Saved data entries
(* ===== verification/FileSystem.v ===== *)
(** The abstract file system as the reader shows it: files by inode number,
    directories as lists of entries, names and paths. Listing a directory and
    resolving a path depend on the abstract files only, so two images with the
    same files list and resolve alike. *)
From S2P Require Import Prelude Codec OndiskFormat OndiskFormatProofs DirectoryEntry Disk JournalStates ImageReader.
From S2P Require Import ImageReaderProofs ReaderTheorems LedgerStore ConsistentImage Publication NewObject.
Open Scope Z_scope.

Definition files : Type := Z -> option (InodeRecord * bytes).

#[export] Instance files_equiv : Equiv files := fun fs fs' => forall n, fs n = fs' n.
#[export] Instance files_equivalence : Equivalence (≡@{files}).
Proof. split; [by intros ? ?|by intros ? ? H ?|intros ? ? ? H1 H2 n; by rewrite H1]. Qed.

(** The blocks of a directory. *)
Definition chunks (b : bytes) : list bytes :=
  map (fun k => slice (k * BlockLen) BlockLen b) (seq 0 (length b / BlockLen)).

Lemma chunks_concat (L : list bytes) : Forall (fun b => length b = BlockLen) L -> chunks (concat L) = L.
Proof.
  intros HL. pose proof BlockLen_Z. unfold chunks. rewrite (length_concat_same BlockLen L HL), Nat.div_mul by lia.
  apply list_eq_same_length with (length L); [done|by rewrite length_map, length_seq|].
  intros i x y Hi Hx Hy. rewrite list_lookup_fmap, lookup_seq_lt in Hx by done. injection Hx as <-.
  pose proof (concat_slice BlockLen L i 0 BlockLen HL Hi ltac:(lia)) as E. rewrite Nat.add_0_r in E. cbn [Nat.add].
  rewrite E. rewrite (nth_lookup_Some L i [] y Hy). unfold slice. rewrite drop_0. apply take_ge.
  apply list_elem_of_lookup_2, (proj1 (Forall_forall _ _) HL) in Hy. lia.
Qed.

(** * Directories *)
Section listing.
Context (fs : files).

Definition child_of (e : DirectoryEntry) : Prop :=
  exists child b, fs (de_inode e) = Some (child, b) /\ IsDirectoryType (file_type e) (mode child) = true.

Definition lists (n : Z) (es : list DirectoryEntry) : Prop :=
  exists inode b ess, fs n = Some (inode, b) /\ S_ISDIR (mode inode) = true /\
    Forall2 record_tiling (chunks b) ess /\ es = filter active_entry (concat ess) /\
    NoDup (name <$> es) /\ Forall child_of es.

(** The inode a name of a directory stands for. *)
Definition names (n : Z) (component : bytes) (m : Z) : Prop :=
  exists es e, lists n es /\ e ∈ es /\ name e = component /\ de_inode e = m.

Inductive path_to : Z -> list bytes -> Z -> Prop :=
| path_here n : path_to n [] n
| path_down n component rest m k : names n component m -> path_to m rest k -> path_to n (component :: rest) k.
End listing.

#[export] Instance lists_proper : Proper ((≡) ==> (=) ==> (=) ==> iff) lists.
Proof.
  assert (forall fs fs' : files, fs ≡ fs' -> forall n es, lists fs n es -> lists fs' n es) as H.
  { intros fs fs' E n es (inode & b & ess & H1 & H2 & H3 & H4 & H5 & H6). exists inode, b, ess. rewrite <- E. conj_split; try done.
    eapply Forall_impl; [exact H6|]. intros e (c & cb & Hc & Ht). exists c, cb. by rewrite <- E. }
  intros fs fs' E n ? <- es ? <-. split; by apply H.
Qed.

#[export] Instance names_proper : Proper ((≡) ==> (=) ==> (=) ==> (=) ==> iff) names.
Proof.
  intros fs fs' E n ? <- c ? <- m ? <-. split; intros (es & e & H & He); exists es, e; (split; [|done]); revert H; by rewrite E.
Qed.

#[export] Instance path_to_proper : Proper ((≡) ==> (=) ==> (=) ==> (=) ==> iff) path_to.
Proof.
  assert (forall fs fs' : files, fs ≡ fs' -> forall n cs m, path_to fs n cs m -> path_to fs' n cs m) as H.
  { intros fs fs' E n cs m. induction 1 as [|n c rest m k Hn _ IH]; [constructor|]. rewrite E in Hn. by econstructor. }
  intros fs fs' E n ? <- cs ? <- m ? <-. split; by apply H.
Qed.

Lemma tiling_unique b es es' : record_tiling b es -> record_tiling b es' -> es = es'.
Proof.
  intros H. revert es'. induction H as [|rest e es Hne E _ IH]; intros es' H'.
  - by apply tiling_nil in H'.
  - inversion H' as [|? e' es'' _ E' H'']; subst; [done|]. rewrite E in E'. injection E' as <-. f_equal. by apply IH.
Qed.

Lemma tilings_unique bs : forall ess ess', Forall2 record_tiling bs ess -> Forall2 record_tiling bs ess' -> ess = ess'.
Proof.
  induction bs as [|b bs IH]; intros ess ess' H H'; inversion H; inversion H'; subst; [done|].
  f_equal; [by eapply tiling_unique|by apply IH].
Qed.

Lemma lists_unique fs n es es' : lists fs n es -> lists fs n es' -> es = es'.
Proof.
  intros (i & b & ess & E & _ & H & -> & _) (i' & b' & ess' & E' & _ & H' & -> & _). rewrite E in E'. injection E' as <- <-.
  by rewrite (tilings_unique _ _ _ H H').
Qed.

Lemma names_unique fs n c m m' : names fs n c m -> names fs n c m' -> m = m'.
Proof.
  intros (es & e & H & He & Hn & <-) (es' & e' & H' & He' & Hn' & <-). rewrite <- (lists_unique _ _ _ _ H H') in He'.
  destruct H as (_ & _ & _ & _ & _ & _ & _ & Hnd & _).
  pose proof (find_unique es e c Hnd He Hn) as F. rewrite (find_unique es e' c Hnd He' Hn') in F. by injection F as ->.
Qed.

(** * The reader shows the abstract files *)
Section reader.
Context (r : ImageReader) (d : image) (Hv : view_ok r d).

Lemma directory_chunks n inode : answer d (ReadInode r n) = Ok inode -> S_ISDIR (mode inode) = true ->
  chunks (file_bytes d inode) = file_blocks d inode.
Proof.
  intros Hi Hd. destruct (read_inode_valid r d Hv n inode Hi) as (Hval & _). pose proof (file_blocks_wf r d Hv inode Hval) as HL.
  destruct (required_spec inode (iv_size _ _ _ Hval)) as [Hreq Hb]. pose proof (iv_whole _ _ _ Hval Hd) as Hw. pose proof BlockLen_Z.
  unfold file_bytes. rewrite take_ge; [by apply chunks_concat|]. rewrite (length_concat_same BlockLen _ HL).
  unfold file_blocks. rewrite length_map, length_counting. unfold kBlockSize in *.
  pose proof (Z.div_mod (i_size inode) 4096 ltac:(lia)) as Hdm. rewrite Hw in Hdm.
  assert (required_blocks inode * 4096 = i_size inode); [|nia]. rewrite Hreq, Hdm.
  replace (4096 * (i_size inode / 4096) + 0 + 4095) with (4095 + (i_size inode / 4096) * 4096) by lia.
  rewrite Z.div_add, Z.div_small by lia. lia.
Qed.

Lemma lists_iff n es : directory_lists r d n es <-> lists (file_at r d) n es.
Proof.
  assert (forall e, child_ok r d e <-> child_of (file_at r d) e) as Hch.
  { intros e. unfold child_ok, child_of, file_at. destruct (answer d (ReadInode r (de_inode e))) as [J|].
    - split; [intros (c & [= <-] & H); eauto|intros (c & b & [= <- _] & H); eauto].
    - split; [by intros (? & ? & _)|by intros (? & ? & ? & _)]. }
  unfold directory_lists, lists. split.
  - intros (inode & ess & Hi & Hd & Ht & He & Hn & Hc). exists inode, (file_bytes d inode), ess.
    rewrite (file_at_ok _ _ _ _ Hi), (directory_chunks n inode Hi Hd). conj_split; try done.
    eapply Forall_impl; [exact Hc|]. intros e. apply Hch.
  - intros (inode & b & ess & Hi & Hd & Ht & He & Hn & Hc). unfold file_at in Hi.
    destruct (answer d (ReadInode r n)) as [J|] eqn:EJ; [|done]. injection Hi as -> <-. exists inode, ess.
    rewrite <- (directory_chunks n inode EJ Hd). conj_split; try done.
    eapply Forall_impl; [exact Hc|]. intros e. apply Hch.
Qed.

Lemma list_directory_files n es : answer d (ListDirectory r n) = Ok es <-> lists (file_at r d) n es.
Proof. rewrite (list_directory_iff r d Hv). apply lists_iff. Qed.

Lemma walk_path n cs m : walk r d n cs m <-> path_to (file_at r d) n cs m.
Proof.
  split.
  - induction 1 as [|n c rest es e m Hl He Hn _ IH]; [constructor|]. eapply path_down; [|exact IH]. exists es, e.
    split; [by apply lists_iff|done].
  - induction 1 as [|n c rest m k (es & e & Hl & He & Hn & <-) _ IH]; [constructor|]. apply lists_iff in Hl. by econstructor.
Qed.

(** Resolving a path finds the file the names lead to. *)
Lemma resolve_files cs n inode b : Forall plain_name cs ->
  (answer d (ResolvePath r (path_of cs)) = Ok (n, inode) /\ file_bytes d inode = b) <->
  path_to (file_at r d) (root_inode (rd_superblock r)) cs n /\ file_at r d n = Some (inode, b).
Proof.
  intros Hcs. rewrite (resolve_path_iff r d Hv cs n inode Hcs), walk_path. unfold file_at at 3.
  destruct (answer d (ReadInode r n)) as [J|]; [|by split; intros [[] ?] || intros []].
  split; [intros [[? [= ->]] <-]; done|intros [? [= -> <-]]; done].
Qed.
End reader.

(** * One more name *)
(** A directory that got an entry keeps its names and has the new one. *)
Lemma inserted_names fs fs' rt n ft object_name es es' :
  lists fs rt es -> lists fs' rt es' -> inserted (n, ft, object_name) (entry_key <$> es) (entry_key <$> es') ->
  forall c m, names fs' rt c m <-> (c = object_name /\ m = n) \/ names fs rt c m.
Proof.
  intros Hl Hl' Hins c m. pose proof (inserted_perm _ _ _ Hins) as Hp.
  assert (forall g l, lists g rt l -> names g rt c m <-> exists t, (m, t, c) ∈ (entry_key <$> l)) as Hiff.
  { intros g l Hg. split.
    - intros (l' & e & Hg' & He & <- & <-). rewrite (lists_unique _ _ _ _ Hg Hg'). exists (file_type e).
      exact (list_elem_of_fmap_2 entry_key l' e He).
    - intros (t & (e & E & He)%list_elem_of_fmap). injection E as -> _ ->. by exists l, e. }
  rewrite (Hiff _ _ Hl), (Hiff _ _ Hl'). setoid_rewrite Hp. setoid_rewrite elem_of_cons. split.
  - intros (t & [[= -> -> ->]|H]); [by left|right; eauto].
  - intros [[-> ->]|(t & H)]; [exists ft; by left|exists t; by right].
Qed.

### What this task involves
Repeat exactly the lines above from the one with "(** * Directories *)" up to and including the one with "E. conj_split; try done.". No other line belongs in the reply.

### Written response
(** * Directories *)
Section listing.
Context (fs : files).

Definition child_of (e : DirectoryEntry) : Prop :=
  exists child b, fs (de_inode e) = Some (child, b) /\ IsDirectoryType (file_type e) (mode child) = true.

Definition lists (n : Z) (es : list DirectoryEntry) : Prop :=
  exists inode b ess, fs n = Some (inode, b) /\ S_ISDIR (mode inode) = true /\
    Forall2 record_tiling (chunks b) ess /\ es = filter active_entry (concat ess) /\
    NoDup (name <$> es) /\ Forall child_of es.

(** The inode a name of a directory stands for. *)
Definition names (n : Z) (component : bytes) (m : Z) : Prop :=
  exists es e, lists n es /\ e ∈ es /\ name e = component /\ de_inode e = m.

Inductive path_to : Z -> list bytes -> Z -> Prop :=
| path_here n : path_to n [] n
| path_down n component rest m k : names n component m -> path_to m rest k -> path_to n (component :: rest) k.
End listing.

#[export] Instance lists_proper : Proper ((≡) ==> (=) ==> (=) ==> iff) lists.
Proof.
  assert (forall fs fs' : files, fs ≡ fs' -> forall n es, lists fs n es -> lists fs' n es) as H.
  { intros fs fs' E n es (inode & b & ess & H1 & H2 & H3 & H4 & H5 & H6). exists inode, b, ess. rewrite <- E. conj_split; try done.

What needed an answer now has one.